→ DIRECTIONS: Please return only the lines from the one holding "let '(f1, w) := next_fault w in" through the one holding "(** ** The limiter of the API *)", exactly as they appear in the records below, both ends included.

→ RECORDS TO USE:
==============================
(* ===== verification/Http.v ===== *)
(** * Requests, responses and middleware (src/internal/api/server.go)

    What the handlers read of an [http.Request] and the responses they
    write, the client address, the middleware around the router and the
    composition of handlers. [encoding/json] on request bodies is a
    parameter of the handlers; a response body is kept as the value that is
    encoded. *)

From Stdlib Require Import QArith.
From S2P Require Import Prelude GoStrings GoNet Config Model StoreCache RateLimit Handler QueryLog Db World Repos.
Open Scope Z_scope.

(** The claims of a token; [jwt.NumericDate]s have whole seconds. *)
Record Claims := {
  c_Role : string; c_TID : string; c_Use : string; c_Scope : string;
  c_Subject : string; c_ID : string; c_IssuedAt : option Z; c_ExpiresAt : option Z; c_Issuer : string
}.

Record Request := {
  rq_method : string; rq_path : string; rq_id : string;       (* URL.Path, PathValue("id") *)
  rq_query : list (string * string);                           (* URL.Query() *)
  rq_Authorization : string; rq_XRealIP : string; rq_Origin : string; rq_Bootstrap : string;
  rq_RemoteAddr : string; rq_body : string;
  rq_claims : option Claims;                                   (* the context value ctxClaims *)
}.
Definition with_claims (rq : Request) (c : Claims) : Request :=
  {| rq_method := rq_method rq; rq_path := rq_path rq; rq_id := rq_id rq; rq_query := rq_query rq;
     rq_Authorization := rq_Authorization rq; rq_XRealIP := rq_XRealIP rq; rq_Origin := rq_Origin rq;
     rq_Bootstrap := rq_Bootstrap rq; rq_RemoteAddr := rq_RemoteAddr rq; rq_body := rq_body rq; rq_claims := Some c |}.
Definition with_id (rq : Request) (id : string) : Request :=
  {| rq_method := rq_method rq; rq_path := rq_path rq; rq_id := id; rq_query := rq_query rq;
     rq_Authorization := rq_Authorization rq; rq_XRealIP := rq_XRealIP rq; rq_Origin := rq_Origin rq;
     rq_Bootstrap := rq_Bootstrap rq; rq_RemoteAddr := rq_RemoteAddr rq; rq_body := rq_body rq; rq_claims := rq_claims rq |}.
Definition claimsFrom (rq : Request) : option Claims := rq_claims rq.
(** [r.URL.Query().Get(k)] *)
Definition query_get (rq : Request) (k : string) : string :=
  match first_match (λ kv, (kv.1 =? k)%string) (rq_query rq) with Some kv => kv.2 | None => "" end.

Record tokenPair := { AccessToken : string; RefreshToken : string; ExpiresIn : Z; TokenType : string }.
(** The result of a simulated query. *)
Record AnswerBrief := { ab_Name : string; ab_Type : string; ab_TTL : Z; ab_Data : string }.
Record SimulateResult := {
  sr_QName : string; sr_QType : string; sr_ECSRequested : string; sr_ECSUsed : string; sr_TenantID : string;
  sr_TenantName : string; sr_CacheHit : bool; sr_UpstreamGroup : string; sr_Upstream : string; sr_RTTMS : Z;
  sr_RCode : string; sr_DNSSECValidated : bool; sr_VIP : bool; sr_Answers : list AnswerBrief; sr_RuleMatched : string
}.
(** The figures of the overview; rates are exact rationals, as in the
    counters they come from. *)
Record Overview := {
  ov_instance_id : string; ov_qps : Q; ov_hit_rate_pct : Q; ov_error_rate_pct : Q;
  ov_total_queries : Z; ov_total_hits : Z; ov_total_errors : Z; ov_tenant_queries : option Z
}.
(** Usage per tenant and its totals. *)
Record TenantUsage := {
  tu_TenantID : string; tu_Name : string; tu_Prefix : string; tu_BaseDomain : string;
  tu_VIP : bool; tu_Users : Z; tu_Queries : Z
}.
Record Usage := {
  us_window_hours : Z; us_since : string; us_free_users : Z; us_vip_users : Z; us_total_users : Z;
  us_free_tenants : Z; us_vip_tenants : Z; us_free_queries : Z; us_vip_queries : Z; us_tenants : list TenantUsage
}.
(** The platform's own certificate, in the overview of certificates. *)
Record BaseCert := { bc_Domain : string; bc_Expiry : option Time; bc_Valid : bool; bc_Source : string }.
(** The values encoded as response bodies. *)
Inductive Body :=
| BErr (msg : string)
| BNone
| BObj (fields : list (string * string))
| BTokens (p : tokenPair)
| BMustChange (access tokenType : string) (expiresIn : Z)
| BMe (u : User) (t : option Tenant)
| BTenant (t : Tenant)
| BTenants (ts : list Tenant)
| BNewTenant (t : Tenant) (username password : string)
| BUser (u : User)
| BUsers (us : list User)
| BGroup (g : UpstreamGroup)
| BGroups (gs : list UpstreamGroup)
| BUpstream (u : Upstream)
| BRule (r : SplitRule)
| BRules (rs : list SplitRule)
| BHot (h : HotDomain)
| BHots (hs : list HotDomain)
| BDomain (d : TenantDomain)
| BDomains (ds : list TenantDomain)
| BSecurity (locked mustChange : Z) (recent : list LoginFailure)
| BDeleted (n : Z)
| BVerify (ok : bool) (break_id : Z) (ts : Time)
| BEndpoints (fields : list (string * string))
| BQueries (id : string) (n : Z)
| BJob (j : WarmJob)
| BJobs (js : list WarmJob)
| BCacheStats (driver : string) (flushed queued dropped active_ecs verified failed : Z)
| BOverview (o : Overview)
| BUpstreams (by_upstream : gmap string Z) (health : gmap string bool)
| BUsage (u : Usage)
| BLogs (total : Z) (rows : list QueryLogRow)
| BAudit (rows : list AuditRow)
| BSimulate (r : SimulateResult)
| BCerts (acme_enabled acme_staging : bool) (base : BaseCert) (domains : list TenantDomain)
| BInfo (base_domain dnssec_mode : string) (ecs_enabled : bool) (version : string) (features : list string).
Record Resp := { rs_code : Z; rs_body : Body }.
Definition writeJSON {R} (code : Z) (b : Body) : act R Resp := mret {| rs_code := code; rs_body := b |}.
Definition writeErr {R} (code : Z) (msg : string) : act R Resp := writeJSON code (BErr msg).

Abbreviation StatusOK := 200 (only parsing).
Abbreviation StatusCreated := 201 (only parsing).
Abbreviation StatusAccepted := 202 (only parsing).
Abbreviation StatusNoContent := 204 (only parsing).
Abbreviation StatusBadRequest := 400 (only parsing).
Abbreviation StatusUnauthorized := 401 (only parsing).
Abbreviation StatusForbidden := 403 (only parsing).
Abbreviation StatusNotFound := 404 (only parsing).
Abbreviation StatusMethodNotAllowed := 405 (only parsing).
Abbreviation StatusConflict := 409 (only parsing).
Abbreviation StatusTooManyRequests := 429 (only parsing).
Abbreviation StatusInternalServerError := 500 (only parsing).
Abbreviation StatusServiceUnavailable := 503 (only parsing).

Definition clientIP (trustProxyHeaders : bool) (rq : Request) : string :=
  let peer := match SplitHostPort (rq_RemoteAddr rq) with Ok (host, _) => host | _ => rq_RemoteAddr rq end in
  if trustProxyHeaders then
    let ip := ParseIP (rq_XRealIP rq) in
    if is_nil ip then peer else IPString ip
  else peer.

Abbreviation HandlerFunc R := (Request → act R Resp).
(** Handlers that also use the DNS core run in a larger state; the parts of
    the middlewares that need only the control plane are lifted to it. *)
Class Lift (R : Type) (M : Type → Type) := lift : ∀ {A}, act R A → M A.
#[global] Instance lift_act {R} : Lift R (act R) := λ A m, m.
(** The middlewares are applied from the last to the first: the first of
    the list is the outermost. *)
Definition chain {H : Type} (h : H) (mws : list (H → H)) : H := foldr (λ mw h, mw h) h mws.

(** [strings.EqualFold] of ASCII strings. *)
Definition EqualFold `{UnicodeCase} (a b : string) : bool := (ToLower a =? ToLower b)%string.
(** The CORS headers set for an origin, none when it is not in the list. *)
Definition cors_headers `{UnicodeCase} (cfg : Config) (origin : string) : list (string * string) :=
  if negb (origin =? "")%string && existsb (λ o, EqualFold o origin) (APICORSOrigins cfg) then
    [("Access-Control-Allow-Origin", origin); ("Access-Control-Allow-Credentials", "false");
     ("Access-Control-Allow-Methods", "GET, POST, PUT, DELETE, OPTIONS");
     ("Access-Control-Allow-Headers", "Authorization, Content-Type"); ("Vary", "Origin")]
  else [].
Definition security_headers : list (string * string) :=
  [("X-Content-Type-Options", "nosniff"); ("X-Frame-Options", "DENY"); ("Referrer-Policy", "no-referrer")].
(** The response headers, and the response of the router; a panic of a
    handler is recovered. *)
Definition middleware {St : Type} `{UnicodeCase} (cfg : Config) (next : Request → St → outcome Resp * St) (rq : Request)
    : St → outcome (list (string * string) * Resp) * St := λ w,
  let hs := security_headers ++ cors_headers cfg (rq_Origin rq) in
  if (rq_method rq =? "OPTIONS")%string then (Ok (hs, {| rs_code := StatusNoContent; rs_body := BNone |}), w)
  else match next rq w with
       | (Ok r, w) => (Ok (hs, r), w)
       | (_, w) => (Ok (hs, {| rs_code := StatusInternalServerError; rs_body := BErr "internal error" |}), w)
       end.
==============================
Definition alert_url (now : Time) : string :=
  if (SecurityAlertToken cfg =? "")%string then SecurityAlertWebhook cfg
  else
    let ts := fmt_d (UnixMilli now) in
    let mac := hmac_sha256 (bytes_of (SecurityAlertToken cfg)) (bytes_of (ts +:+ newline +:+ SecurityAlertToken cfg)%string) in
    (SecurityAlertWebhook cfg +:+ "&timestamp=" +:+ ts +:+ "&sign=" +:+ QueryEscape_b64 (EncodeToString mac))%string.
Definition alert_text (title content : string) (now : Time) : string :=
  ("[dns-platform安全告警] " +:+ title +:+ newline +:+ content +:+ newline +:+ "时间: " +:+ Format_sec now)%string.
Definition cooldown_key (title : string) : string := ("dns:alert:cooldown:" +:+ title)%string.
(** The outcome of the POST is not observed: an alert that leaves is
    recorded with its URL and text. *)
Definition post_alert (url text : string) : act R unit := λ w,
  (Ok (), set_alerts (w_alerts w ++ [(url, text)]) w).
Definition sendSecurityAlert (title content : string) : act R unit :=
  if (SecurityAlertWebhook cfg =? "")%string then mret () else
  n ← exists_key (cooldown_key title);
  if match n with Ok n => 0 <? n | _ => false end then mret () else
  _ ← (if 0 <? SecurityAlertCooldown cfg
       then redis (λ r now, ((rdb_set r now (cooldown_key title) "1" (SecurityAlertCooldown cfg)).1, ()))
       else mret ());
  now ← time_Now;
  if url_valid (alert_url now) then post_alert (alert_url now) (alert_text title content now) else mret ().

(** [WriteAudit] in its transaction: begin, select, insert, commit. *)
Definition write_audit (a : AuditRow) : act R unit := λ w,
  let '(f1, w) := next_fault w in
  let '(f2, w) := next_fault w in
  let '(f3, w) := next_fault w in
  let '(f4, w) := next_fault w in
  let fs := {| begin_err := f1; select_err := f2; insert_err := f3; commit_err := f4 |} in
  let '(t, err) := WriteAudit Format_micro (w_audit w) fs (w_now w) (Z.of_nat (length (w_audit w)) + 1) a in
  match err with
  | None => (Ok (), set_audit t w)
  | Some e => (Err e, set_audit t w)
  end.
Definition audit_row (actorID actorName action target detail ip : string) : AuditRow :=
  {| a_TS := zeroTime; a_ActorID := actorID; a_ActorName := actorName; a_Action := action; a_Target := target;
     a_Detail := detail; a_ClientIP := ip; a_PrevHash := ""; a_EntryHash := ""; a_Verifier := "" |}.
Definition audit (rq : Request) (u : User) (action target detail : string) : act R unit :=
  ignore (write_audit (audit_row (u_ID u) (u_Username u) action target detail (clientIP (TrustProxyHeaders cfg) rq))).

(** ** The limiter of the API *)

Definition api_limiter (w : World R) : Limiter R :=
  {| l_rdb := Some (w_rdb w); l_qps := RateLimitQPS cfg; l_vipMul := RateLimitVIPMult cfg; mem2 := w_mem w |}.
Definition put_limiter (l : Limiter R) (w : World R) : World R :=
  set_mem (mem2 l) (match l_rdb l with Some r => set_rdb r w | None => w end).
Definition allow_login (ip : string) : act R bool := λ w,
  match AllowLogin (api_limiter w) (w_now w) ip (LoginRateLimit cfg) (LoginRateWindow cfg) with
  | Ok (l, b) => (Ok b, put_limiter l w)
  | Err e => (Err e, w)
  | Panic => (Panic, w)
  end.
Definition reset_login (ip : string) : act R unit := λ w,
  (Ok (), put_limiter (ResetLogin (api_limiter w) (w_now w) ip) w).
==============================
→ SOLUTION TO THE PROBLEM:
  let '(f1, w) := next_fault w in
  let '(f2, w) := next_fault w in
  let '(f3, w) := next_fault w in
  let '(f4, w) := next_fault w in
  let fs := {| begin_err := f1; select_err := f2; insert_err := f3; commit_err := f4 |} in
  let '(t, err) := WriteAudit Format_micro (w_audit w) fs (w_now w) (Z.of_nat (length (w_audit w)) + 1) a in
  match err with
  | None => (Ok (), set_audit t w)
  | Some e => (Err e, set_audit t w)
  end.
Definition audit_row (actorID actorName action target detail ip : string) : AuditRow :=
  {| a_TS := zeroTime; a_ActorID := actorID; a_ActorName := actorName; a_Action := action; a_Target := target;
     a_Detail := detail; a_ClientIP := ip; a_PrevHash := ""; a_EntryHash := ""; a_Verifier := "" |}.
Definition audit (rq : Request) (u : User) (action target detail : string) : act R unit :=
  ignore (write_audit (audit_row (u_ID u) (u_Username u) action target detail (clientIP (TrustProxyHeaders cfg) rq))).

(** ** The limiter of the API *)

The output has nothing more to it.